In questa zona, inoltre, la condizione detentiva viene considerata “inaccettabile” perché non prevede la possibilità per le persone di trascorrere almeno alcune ore della giornata in uno spazio di dimensioni adeguate all’aria aperta, dove non sia ostruita la vista del cielo. “Va, peraltro, rilevato che nei locali del cosiddetto Ospedaletto non vi sono telefoni accessibili. Ne consegue che le persone ivi ristrette ogni volta che intendono effettuare una chiamata devono esprimere la loro richiesta al personale di Polizia che le accompagna in un settore detentivo ordinario munito di apparecchi telefonici” si legge ancora nel report. A questo si aggiunge la scarsità di personale. “Con riguardo all’assenza di garanzie rispetto a una tale collocazione va rilevato che è invalsa la prassi di utilizzare gli ambienti dell’isolamento sanitario anche per altri scopi riconducibili a ragioni di sicurezza e mantenimento dell’ordine – continua il documento – il ricorso all’isolamento per ragioni sostanzialmente disciplinari senza una specifica disciplina giuridica che definisca la procedura con le dovute garanzie di contraddittorio, i tempi di durata della misura e la possibilità di ricorso è molto critica e presenta profili di inaccettabilità”.

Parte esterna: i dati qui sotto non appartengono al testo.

Lemma dict_set_fresh {V : Type} (d : list (string * V)) (key : string) (v : V) :
  key ∉ dict_keys d -> dict_set d key v = (d ++ [(key, v)])%list.
Proof.
  induction d as [|[k v0] d IH]; simpl; intros Hfresh; [ reflexivity | ].
  apply not_elem_of_cons in Hfresh as [Hne Hfresh].
  destruct (String.eqb_spec k key) as [->|_]; [ done | ].
  rewrite (IH Hfresh). reflexivity.
Qed.

Lemma dict_of_pairs_from {V : Type} (pairs acc : list (string * V)) :
  NoDup (dict_keys (acc ++ pairs)) ->
  fold_left (fun d kv => dict_set d (fst kv) (snd kv)) pairs acc
  = (acc ++ pairs)%list.
Proof.
  revert acc. induction pairs as [|[k v] pairs IH]; intros acc Hnd; simpl.
  - rewrite (right_id_L [] (++)). reflexivity.
  - assert (Hfresh : k ∉ dict_keys acc).
    { unfold dict_keys in *. rewrite map_app in Hnd. simpl in Hnd.
      apply NoDup_app in Hnd as (_ & Hdisj & _).
      intros Hin. apply (Hdisj k Hin). left. }
    rewrite (dict_set_fresh acc k v Hfresh), IH.
    + rewrite <- (assoc_L (++)). reflexivity.
    + rewrite <- (assoc_L (++)). exact Hnd.
Qed.

Lemma dict_of_pairs_distinct {V : Type} (pairs : list (string * V)) :
  NoDup (dict_keys pairs) -> dict_of_pairs pairs = pairs.
Proof. intros Hnd. apply (dict_of_pairs_from pairs []). exact Hnd. Qed.

Lemma breakdown_answer_dict (cat : Kb.Catalog) (ws : list string) :
  dict_of_pairs (breakdown_answer cat ws) = breakdown_answer cat ws.
Proof.
  apply dict_of_pairs_distinct.
  eapply sublist_NoDup; [ | apply breakdown_answer_keys_sublist ].
  compute_done.
Qed.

Nel sopralluogo al Cpr di Torino lo stesso Palma aveva anche constatato come le persone trattenute abbiano difficoltà a rivolgere richieste agli operatori, che si limitano ad avvicinarsi alle cancellate dei vari settori senza farvi ingresso, soffermandosi in corrispondenza dell’uno o dell’altro a seconda dei richiami vocali che ricevono. Per qualsiasi esigenza, lamentela o richiesta gli ospiti devono sostare nell’area esterna del proprio modulo abitativo, qualunque siano le condizioni atmosferiche, e attendere il passaggio di un operatore, nella speranza di ottenere la sua attenzione ed esprimere da dietro le sbarre del settore detentivo la propria richiesta. Per questo il Garante nazionale ha espresso il proprio disappunto rispetto a una tale impostazione organizzativa, la quale, “in nome di un perenne prevalente criterio di sicurezza che limita fortemente gli ingressi nelle sezioni abitative, determina un contesto disumanizzante dove l’accesso ai diritti di cui le persone trattenute sono titolari passa attraverso la demarcazione fisica della relazione di potere tra il personale e lo straniero ristretto che versa in una situazione di inferiorità”.

Erasmo Palazzotto, deputato di Leu, ha annunciato un’interrogazione parlamentare alla ministra dell’Interno Luciana Lamorgese: «Pensiamo valga così poco la vita di una persona non europea? Sabato lo Stato ha fallito, nel modo più doloroso, il suo compito di tutela e protezione della vita umana». La procura di Torino, si usa dire, ha avviato accertamenti.